[Your assignment] From the records below, output exactly the lines running from the line containing "response = ParsedResponse.mk" through the line containing "repeat split; auto.", and no others.

[Data for the task]

(* ================================================================== *)
(** * Further properties of the response interpreter *)

Lemma hasNamed_In (k : JSString) (props : list (JSString * JSValue)) :
  hasNamed k (VObject props) = true <-> In k (map fst props).
Proof.
  simpl. rewrite existsb_exists, in_map_iff. split.
  - intros (e & Hin & E). apply String_eqb_eq in E. eauto.
  - intros (e & E & Hin). exists e. split; [exact Hin |]. apply String_eqb_eq. exact E.
Qed.

Lemma find_unknown_None (form : FormDefinition) (names : list JSString) :
  find (fun n => negb (Set_has (map FormField.name (FormDefinition.fields form)) n)) names
  = None
  <-> forall n, In n names -> In n (map FormField.name (FormDefinition.fields form)).
Proof.
  split.
  - intros H n Hin. pose proof (find_none _ _ H n Hin) as Hn.
    apply negb_false_iff in Hn. apply Set_has_In. exact Hn.
  - intro H. destruct (find _ names) as [n |] eqn:E; [| reflexivity].
    apply find_some in E as [Hin Hn]. apply negb_true_iff in Hn.
    apply H, Set_has_In in Hin. congruence.
Qed.

(** X10. The interpreter succeeds exactly when the text parses to an object
    that has both keys, the keys of the value under [extractedFields] can be
    enumerated, and each of them is the name of a field of the form; what it
    returns is the two values of the parsed object, whatever their types. *)
Theorem parseExtractedFields_success_iff :
  forall (engine : Engine) (llmResponse : JSString) (form : FormDefinition)
         (response : ParsedResponse),
    parseExtractedFields llmResponse form = Return response
    <-> exists (props : list (JSString * JSValue)) (names : list JSString),
          JSON.parse llmResponse = Some (VObject props)
          /\ In (str "botResponse") (map fst props)
          /\ In (str "extractedFields") (map fst props)
          /\ response = ParsedResponse.mk (getNamed (str "botResponse") (VObject props))
                          (getNamed (str "extractedFields") (VObject props))
          /\ Object.keys (ParsedResponse.extractedFields response) = Some names
          /\ forall n, In n names -> In n (map FormField.name (FormDefinition.fields form)).
Proof.
  intros engine llmResponse form response.
  rewrite parseExtractedFields_outcomes. split.
  - destruct (JSON.parse llmResponse) as [parsed |]; [| discriminate].
    destruct (hasNamed (str "botResponse") parsed) eqn:Hb; [| discriminate].
    destruct (hasNamed (str "extractedFields") parsed) eqn:He; [| discriminate].
    cbn [andb].
    destruct (Object.keys _) as [names |] eqn:Ek; [| discriminate].
    destruct (find _ names) eqn:Ef; [discriminate |].
    intro H. injection H as <-.
    destruct parsed as [| | | | | | | props]; try discriminate.
    exists props, names. apply hasNamed_In in Hb, He.
    repeat split; auto. apply find_unknown_None. exact Ef.
  - intros (props & names & -> & Hb & He & -> & Ek & Hall).
    apply hasNamed_In in Hb, He. rewrite Hb, He. cbn [andb].
    cbn [ParsedResponse.extractedFields] in Ek. rewrite Ek.
    rewrite (proj2 (find_unknown_None form names) Hall). reflexivity.
Qed.

(** X11. When the keys of the extracted values are enumerated and one of
    them is not the name of a field, the interpreter fails with "Field not
    in form definition", code UNKNOWN_FIELD, naming the first such key in
    enumeration order together with the form identifier. *)
Theorem parseExtractedFields_first_unknown_key :
  forall (engine : Engine) (llmResponse : JSString) (form : FormDefinition)
         (props : list (JSString * JSValue)) (known rest : list JSString)
         (unknown : JSString),
    JSON.parse llmResponse = Some (VObject props) ->
    In (str "botResponse") (map fst props) ->
    In (str "extractedFields") (map fst props) ->
    Object.keys (getNamed (str "extractedFields") (VObject props))
    = Some (known ++ unknown :: rest) ->
    (forall n, In n known -> In n (map FormField.name (FormDefinition.fields form))) ->
    ~ In unknown (map FormField.name (FormDefinition.fields form)) ->
    parseExtractedFields llmResponse form
    = Throw (ThrownClientError
               (ClientError.mk (str "Field not in form definition") 400
                  (str "UNKNOWN_FIELD")
                  [(str "fieldName", VString unknown);
                   (str "formId", VString (FormDefinition.id form))])).
Proof.
  intros engine llmResponse form props known rest unknown Hp Hb He Hk Hknown Hunknown.
  rewrite parseExtractedFields_outcomes, Hp.
  apply hasNamed_In in Hb, He. rewrite Hb, He. cbn [andb]. rewrite Hk.
  assert (E : find (fun n => negb (Set_has (map FormField.name (FormDefinition.fields form)) n))
                   (known ++ unknown :: rest) = Some unknown).
  { clear Hk. induction known as [| k known IH]; simpl.
    - destruct (Set_has _ unknown) eqn:E; [| reflexivity].
      apply Set_has_In in E. contradiction.
    - rewrite (proj2 (Set_has_In _ k)) by (apply Hknown; left; reflexivity).
      simpl. apply IH. intros n Hn. apply Hknown. right. exact Hn. }
  rewrite E. reflexivity.
Qed.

[Reply]
          /\ response = ParsedResponse.mk (getNamed (str "botResponse") (VObject props))
                          (getNamed (str "extractedFields") (VObject props))
          /\ Object.keys (ParsedResponse.extractedFields response) = Some names
          /\ forall n, In n names -> In n (map FormField.name (FormDefinition.fields form)).
Proof.
  intros engine llmResponse form response.
  rewrite parseExtractedFields_outcomes. split.
  - destruct (JSON.parse llmResponse) as [parsed |]; [| discriminate].
    destruct (hasNamed (str "botResponse") parsed) eqn:Hb; [| discriminate].
    destruct (hasNamed (str "extractedFields") parsed) eqn:He; [| discriminate].
    cbn [andb].
    destruct (Object.keys _) as [names |] eqn:Ek; [| discriminate].
    destruct (find _ names) eqn:Ef; [discriminate |].
    intro H. injection H as <-.
    destruct parsed as [| | | | | | | props]; try discriminate.
    exists props, names. apply hasNamed_In in Hb, He.
    repeat split; auto. apply find_unknown_None. exact Ef.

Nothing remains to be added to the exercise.